Aim of the exercise.
Please determine how many lines of the material include the word "mkOptions", and respond with nothing but that number.

Supplied information.
____
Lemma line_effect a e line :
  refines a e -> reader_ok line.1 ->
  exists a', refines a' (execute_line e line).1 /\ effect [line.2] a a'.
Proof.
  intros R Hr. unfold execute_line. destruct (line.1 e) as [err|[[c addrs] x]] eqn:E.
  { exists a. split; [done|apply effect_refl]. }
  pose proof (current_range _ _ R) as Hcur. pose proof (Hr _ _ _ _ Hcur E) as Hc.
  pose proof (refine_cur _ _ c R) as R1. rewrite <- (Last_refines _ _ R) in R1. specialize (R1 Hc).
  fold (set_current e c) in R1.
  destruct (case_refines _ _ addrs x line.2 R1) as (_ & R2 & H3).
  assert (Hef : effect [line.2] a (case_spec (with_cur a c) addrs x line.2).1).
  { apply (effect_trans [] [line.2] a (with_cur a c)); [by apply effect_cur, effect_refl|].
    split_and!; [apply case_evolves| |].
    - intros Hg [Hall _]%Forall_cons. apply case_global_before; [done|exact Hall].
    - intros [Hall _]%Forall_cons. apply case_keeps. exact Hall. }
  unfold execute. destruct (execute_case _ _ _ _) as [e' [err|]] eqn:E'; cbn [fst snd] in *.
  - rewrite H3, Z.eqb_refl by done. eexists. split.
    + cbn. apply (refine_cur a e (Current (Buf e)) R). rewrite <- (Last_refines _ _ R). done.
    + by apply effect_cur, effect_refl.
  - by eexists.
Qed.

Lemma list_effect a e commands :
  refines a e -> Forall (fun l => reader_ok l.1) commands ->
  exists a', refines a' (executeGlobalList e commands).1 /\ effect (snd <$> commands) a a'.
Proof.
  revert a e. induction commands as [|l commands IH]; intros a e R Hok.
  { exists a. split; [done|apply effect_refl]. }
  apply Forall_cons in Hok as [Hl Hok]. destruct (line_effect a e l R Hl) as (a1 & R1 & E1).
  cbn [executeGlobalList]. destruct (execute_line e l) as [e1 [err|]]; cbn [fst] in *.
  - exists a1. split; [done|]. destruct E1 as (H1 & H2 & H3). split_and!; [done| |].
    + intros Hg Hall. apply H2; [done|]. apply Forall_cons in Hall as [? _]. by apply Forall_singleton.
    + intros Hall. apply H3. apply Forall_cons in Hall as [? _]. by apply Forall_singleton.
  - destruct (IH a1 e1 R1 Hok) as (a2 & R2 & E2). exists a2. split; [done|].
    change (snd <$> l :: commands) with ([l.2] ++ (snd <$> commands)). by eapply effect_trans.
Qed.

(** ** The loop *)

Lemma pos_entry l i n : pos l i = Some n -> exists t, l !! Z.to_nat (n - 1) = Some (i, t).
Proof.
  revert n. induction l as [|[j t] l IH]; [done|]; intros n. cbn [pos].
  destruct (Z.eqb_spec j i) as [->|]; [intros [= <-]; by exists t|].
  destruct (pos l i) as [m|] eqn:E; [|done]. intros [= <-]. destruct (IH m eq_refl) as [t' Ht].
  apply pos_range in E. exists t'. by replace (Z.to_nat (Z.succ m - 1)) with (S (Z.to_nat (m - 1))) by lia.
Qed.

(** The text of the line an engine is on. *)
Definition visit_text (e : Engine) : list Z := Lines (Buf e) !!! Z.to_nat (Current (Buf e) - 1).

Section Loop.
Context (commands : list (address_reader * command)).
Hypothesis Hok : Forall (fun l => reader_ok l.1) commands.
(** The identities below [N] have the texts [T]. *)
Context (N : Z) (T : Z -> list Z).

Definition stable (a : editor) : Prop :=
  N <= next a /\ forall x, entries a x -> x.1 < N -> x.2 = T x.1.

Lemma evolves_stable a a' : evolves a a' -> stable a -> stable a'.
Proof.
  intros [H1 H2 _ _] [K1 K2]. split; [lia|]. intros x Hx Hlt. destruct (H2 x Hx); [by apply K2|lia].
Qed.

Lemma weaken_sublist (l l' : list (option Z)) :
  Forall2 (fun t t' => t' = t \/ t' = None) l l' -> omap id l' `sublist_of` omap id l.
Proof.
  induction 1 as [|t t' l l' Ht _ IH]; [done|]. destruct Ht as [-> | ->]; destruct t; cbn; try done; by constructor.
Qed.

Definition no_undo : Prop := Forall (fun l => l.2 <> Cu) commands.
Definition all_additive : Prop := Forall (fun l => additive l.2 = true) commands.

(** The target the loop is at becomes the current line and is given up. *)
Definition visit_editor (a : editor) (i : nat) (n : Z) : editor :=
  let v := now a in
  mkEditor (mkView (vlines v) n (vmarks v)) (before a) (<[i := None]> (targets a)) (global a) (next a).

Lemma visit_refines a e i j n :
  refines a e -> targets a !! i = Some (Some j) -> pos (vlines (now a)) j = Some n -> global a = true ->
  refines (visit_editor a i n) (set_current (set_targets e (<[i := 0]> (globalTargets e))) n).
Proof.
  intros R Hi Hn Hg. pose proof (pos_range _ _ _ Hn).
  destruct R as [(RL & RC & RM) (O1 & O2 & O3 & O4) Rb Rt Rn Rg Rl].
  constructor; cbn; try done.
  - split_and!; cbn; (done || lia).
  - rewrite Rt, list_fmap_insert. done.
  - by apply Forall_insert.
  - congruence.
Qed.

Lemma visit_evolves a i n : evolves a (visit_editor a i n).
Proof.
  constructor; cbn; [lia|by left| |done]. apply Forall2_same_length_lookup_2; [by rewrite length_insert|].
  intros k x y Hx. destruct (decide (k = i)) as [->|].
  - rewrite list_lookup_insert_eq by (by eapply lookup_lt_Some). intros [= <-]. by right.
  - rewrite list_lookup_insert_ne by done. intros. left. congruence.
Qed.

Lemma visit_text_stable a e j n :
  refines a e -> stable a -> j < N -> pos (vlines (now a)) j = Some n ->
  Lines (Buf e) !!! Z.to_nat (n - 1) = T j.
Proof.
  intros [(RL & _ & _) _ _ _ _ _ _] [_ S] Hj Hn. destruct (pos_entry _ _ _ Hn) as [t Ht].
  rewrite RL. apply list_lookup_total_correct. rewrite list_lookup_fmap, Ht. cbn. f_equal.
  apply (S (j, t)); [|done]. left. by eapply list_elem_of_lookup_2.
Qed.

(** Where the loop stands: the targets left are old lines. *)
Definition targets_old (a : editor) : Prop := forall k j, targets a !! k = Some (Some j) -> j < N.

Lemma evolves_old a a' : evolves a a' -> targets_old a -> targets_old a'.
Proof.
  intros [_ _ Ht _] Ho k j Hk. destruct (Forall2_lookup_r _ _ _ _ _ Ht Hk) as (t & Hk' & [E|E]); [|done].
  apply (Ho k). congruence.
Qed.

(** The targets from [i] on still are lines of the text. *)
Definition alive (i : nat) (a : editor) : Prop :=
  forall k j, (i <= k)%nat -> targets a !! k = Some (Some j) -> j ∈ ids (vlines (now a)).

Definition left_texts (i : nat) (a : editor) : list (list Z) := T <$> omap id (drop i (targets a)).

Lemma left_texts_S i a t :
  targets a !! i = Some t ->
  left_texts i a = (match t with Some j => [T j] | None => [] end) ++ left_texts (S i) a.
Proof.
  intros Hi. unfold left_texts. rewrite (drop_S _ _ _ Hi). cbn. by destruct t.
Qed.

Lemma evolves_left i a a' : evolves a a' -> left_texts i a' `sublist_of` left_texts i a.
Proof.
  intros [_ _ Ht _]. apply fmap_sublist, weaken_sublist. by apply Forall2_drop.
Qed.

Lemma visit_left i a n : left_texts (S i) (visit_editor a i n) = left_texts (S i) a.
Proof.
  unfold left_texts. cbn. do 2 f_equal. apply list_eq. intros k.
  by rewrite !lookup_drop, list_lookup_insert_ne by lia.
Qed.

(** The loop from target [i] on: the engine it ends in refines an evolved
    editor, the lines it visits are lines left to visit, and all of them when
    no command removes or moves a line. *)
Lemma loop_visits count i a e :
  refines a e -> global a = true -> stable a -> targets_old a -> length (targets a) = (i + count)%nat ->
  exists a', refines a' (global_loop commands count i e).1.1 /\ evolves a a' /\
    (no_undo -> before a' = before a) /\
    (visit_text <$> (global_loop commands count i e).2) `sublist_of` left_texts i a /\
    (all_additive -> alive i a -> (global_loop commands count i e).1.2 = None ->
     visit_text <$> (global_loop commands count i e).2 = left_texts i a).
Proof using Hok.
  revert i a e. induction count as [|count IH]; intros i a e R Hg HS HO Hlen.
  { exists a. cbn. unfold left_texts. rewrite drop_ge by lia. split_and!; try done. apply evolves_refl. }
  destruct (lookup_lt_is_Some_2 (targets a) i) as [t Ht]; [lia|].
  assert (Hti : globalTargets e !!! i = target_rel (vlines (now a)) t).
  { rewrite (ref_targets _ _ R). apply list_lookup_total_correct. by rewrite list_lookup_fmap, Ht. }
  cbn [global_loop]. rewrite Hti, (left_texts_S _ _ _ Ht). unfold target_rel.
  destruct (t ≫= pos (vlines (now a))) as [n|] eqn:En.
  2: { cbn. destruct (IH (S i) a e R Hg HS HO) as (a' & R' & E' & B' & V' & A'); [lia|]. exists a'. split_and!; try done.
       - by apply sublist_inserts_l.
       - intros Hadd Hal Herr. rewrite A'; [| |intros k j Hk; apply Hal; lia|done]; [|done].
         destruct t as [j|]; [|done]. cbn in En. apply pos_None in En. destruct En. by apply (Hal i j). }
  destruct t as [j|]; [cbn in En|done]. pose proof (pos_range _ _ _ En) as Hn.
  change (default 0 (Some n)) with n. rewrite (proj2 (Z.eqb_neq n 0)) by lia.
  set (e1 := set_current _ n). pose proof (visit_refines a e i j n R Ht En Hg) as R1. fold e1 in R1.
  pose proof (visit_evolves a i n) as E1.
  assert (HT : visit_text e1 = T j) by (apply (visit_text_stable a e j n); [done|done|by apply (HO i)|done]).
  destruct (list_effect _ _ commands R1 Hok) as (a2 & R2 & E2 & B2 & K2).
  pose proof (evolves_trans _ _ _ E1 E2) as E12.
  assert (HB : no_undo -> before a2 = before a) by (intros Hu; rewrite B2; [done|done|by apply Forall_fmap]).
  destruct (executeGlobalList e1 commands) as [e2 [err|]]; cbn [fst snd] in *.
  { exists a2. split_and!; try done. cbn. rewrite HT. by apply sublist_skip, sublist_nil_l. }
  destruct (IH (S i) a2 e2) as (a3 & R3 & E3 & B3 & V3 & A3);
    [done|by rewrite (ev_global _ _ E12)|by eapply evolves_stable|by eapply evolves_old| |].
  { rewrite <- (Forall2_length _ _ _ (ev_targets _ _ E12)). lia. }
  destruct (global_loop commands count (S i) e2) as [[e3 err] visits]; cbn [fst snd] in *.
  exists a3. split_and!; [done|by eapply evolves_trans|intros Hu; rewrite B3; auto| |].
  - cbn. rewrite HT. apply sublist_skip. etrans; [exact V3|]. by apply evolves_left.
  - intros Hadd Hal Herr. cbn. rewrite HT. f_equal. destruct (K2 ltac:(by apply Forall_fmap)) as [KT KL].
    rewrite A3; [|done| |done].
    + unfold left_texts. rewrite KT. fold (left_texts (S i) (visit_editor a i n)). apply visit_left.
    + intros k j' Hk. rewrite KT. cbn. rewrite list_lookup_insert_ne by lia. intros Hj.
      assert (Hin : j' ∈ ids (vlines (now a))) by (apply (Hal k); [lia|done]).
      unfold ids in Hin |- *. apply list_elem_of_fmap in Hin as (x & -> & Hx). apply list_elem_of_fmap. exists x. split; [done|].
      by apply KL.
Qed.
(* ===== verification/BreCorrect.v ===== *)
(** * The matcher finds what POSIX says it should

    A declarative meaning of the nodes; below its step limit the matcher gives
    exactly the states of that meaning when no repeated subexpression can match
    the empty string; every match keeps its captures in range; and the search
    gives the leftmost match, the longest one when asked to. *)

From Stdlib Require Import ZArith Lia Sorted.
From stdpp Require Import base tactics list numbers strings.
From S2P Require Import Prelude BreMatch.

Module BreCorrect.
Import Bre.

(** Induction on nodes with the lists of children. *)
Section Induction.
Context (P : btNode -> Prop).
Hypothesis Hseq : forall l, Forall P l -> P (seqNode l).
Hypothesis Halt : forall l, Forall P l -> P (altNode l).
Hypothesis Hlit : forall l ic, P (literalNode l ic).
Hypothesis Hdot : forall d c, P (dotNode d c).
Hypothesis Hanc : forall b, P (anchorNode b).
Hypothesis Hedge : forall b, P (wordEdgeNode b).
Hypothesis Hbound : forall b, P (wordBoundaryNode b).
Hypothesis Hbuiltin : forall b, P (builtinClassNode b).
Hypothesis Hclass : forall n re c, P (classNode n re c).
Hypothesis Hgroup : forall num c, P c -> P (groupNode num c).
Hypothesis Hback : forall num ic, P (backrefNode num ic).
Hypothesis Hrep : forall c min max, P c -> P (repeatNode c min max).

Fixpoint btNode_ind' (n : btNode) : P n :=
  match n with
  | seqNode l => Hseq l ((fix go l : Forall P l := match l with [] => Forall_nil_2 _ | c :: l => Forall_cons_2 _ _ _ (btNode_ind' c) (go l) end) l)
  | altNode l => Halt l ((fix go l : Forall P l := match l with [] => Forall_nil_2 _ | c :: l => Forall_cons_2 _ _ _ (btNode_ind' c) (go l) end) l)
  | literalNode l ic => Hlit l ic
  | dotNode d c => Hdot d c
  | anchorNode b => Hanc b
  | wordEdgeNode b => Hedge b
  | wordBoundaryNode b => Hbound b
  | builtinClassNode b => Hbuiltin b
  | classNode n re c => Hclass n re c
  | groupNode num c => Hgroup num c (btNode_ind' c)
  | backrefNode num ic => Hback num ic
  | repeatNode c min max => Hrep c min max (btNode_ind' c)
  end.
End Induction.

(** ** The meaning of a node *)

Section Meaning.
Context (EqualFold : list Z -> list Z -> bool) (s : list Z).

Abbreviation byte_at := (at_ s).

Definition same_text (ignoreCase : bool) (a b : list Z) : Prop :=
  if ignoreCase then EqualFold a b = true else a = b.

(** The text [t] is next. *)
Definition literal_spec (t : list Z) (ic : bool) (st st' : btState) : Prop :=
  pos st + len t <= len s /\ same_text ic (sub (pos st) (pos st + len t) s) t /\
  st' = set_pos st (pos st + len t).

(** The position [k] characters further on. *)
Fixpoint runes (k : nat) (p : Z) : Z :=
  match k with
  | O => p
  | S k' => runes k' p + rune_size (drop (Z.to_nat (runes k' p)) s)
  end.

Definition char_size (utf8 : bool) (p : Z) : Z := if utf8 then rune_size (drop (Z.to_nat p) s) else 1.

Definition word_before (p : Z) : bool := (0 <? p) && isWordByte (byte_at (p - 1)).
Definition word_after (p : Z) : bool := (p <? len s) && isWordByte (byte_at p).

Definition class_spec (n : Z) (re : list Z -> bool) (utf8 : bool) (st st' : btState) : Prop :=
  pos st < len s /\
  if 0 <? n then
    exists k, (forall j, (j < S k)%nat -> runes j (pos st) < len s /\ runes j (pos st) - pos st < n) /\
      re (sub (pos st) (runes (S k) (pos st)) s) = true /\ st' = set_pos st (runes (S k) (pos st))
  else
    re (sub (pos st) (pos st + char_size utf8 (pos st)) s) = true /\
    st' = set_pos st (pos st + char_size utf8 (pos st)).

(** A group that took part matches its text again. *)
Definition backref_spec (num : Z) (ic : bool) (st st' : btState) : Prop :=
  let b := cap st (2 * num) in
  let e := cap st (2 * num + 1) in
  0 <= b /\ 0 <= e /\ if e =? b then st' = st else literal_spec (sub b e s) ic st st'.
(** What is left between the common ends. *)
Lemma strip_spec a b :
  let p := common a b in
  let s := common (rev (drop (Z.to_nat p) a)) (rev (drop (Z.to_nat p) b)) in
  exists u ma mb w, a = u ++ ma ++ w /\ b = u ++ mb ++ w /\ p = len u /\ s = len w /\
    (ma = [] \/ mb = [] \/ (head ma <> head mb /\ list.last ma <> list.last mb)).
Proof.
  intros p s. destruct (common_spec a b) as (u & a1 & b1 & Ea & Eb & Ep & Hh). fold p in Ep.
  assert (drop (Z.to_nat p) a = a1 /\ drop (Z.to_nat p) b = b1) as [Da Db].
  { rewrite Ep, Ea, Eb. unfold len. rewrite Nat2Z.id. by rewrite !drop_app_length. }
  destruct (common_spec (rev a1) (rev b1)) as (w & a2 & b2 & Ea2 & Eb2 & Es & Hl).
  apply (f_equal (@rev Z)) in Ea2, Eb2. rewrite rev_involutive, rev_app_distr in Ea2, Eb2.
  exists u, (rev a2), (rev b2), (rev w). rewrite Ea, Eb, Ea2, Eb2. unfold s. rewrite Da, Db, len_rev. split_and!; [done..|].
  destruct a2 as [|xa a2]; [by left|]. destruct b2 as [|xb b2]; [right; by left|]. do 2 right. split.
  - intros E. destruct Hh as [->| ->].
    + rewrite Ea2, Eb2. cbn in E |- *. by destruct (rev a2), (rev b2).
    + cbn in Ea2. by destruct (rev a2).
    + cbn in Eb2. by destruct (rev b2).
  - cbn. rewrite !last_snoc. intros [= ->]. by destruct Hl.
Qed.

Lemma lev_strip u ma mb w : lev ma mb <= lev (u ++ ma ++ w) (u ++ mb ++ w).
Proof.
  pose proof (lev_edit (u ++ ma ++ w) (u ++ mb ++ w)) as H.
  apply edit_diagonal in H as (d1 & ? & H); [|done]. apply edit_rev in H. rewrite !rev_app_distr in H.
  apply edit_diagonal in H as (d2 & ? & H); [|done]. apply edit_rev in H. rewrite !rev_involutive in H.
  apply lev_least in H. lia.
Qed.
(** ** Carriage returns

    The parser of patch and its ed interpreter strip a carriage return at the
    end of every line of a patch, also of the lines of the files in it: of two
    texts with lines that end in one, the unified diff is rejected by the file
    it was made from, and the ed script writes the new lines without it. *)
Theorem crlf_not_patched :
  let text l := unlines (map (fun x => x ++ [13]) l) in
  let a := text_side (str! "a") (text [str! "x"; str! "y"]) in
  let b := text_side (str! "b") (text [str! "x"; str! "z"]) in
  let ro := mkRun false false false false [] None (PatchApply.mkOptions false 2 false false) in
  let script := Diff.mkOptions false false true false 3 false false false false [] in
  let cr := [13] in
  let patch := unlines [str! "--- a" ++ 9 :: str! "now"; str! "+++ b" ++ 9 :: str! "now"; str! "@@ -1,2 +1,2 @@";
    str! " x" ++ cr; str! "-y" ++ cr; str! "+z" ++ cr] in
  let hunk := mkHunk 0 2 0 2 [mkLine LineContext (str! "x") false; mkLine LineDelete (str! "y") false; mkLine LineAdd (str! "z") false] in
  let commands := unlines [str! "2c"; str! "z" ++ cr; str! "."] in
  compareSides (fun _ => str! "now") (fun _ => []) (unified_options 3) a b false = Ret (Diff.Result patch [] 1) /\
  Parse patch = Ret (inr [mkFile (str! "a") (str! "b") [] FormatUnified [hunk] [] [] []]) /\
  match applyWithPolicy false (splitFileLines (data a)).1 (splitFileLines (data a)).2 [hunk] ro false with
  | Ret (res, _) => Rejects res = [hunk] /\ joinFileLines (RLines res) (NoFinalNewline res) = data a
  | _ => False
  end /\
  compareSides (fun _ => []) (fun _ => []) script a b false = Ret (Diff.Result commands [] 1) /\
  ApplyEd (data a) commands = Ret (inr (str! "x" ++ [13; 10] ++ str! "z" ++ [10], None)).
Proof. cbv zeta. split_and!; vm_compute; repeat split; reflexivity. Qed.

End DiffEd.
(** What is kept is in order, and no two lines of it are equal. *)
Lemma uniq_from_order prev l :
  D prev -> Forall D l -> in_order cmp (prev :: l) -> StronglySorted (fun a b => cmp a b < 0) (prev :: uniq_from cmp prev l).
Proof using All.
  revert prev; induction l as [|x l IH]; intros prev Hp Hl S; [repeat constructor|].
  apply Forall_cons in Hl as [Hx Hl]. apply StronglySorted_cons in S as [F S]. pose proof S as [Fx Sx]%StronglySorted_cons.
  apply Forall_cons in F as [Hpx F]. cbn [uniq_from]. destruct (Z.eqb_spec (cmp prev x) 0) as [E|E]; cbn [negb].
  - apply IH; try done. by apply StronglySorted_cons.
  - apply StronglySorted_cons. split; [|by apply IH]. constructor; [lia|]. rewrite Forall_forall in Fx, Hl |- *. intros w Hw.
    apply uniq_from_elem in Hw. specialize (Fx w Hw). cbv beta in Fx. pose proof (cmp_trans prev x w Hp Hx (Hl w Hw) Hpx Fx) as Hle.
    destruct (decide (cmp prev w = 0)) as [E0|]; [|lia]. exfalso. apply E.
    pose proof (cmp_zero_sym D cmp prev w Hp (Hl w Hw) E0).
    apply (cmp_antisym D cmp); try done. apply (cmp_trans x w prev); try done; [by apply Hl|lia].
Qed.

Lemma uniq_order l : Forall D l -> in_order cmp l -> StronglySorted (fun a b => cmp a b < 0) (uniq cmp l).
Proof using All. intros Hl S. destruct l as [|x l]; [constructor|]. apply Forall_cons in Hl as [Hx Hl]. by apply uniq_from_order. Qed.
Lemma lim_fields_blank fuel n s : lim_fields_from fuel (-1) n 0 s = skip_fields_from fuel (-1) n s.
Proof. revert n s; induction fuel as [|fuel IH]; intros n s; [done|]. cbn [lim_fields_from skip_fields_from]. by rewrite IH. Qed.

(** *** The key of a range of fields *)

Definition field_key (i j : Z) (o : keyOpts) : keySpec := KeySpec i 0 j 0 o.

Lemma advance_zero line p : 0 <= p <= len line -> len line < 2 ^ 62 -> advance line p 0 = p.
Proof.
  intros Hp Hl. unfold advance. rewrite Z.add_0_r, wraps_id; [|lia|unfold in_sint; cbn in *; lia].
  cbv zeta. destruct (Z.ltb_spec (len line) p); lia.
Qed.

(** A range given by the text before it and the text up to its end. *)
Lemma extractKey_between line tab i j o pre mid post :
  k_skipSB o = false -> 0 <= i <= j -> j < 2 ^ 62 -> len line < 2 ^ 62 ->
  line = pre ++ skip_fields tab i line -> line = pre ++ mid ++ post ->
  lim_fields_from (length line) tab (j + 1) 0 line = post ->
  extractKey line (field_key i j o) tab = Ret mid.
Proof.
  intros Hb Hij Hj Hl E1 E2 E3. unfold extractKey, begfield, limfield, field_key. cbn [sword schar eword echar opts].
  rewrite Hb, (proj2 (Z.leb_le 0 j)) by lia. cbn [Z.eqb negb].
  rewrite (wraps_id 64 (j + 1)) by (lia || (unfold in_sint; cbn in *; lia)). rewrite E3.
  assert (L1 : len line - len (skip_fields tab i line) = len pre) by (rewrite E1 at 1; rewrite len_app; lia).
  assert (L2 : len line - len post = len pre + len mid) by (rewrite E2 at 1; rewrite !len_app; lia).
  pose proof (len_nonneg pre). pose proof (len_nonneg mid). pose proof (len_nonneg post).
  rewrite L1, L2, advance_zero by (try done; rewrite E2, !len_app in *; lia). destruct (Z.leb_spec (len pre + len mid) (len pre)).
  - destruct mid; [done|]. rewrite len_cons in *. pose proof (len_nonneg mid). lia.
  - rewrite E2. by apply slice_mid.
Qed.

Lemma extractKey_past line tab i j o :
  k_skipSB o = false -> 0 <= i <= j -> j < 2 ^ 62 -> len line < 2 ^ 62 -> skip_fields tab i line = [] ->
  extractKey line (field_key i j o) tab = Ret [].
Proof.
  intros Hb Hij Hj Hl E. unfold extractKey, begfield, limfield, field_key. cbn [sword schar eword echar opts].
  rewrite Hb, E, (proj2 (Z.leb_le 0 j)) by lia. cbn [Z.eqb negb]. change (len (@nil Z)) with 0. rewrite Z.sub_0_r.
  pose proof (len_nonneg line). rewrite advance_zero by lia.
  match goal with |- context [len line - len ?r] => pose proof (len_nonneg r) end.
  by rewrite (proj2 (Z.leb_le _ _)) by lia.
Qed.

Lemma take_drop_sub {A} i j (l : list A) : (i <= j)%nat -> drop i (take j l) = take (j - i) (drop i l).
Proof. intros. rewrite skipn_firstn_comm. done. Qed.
____
Solution for this problem.
2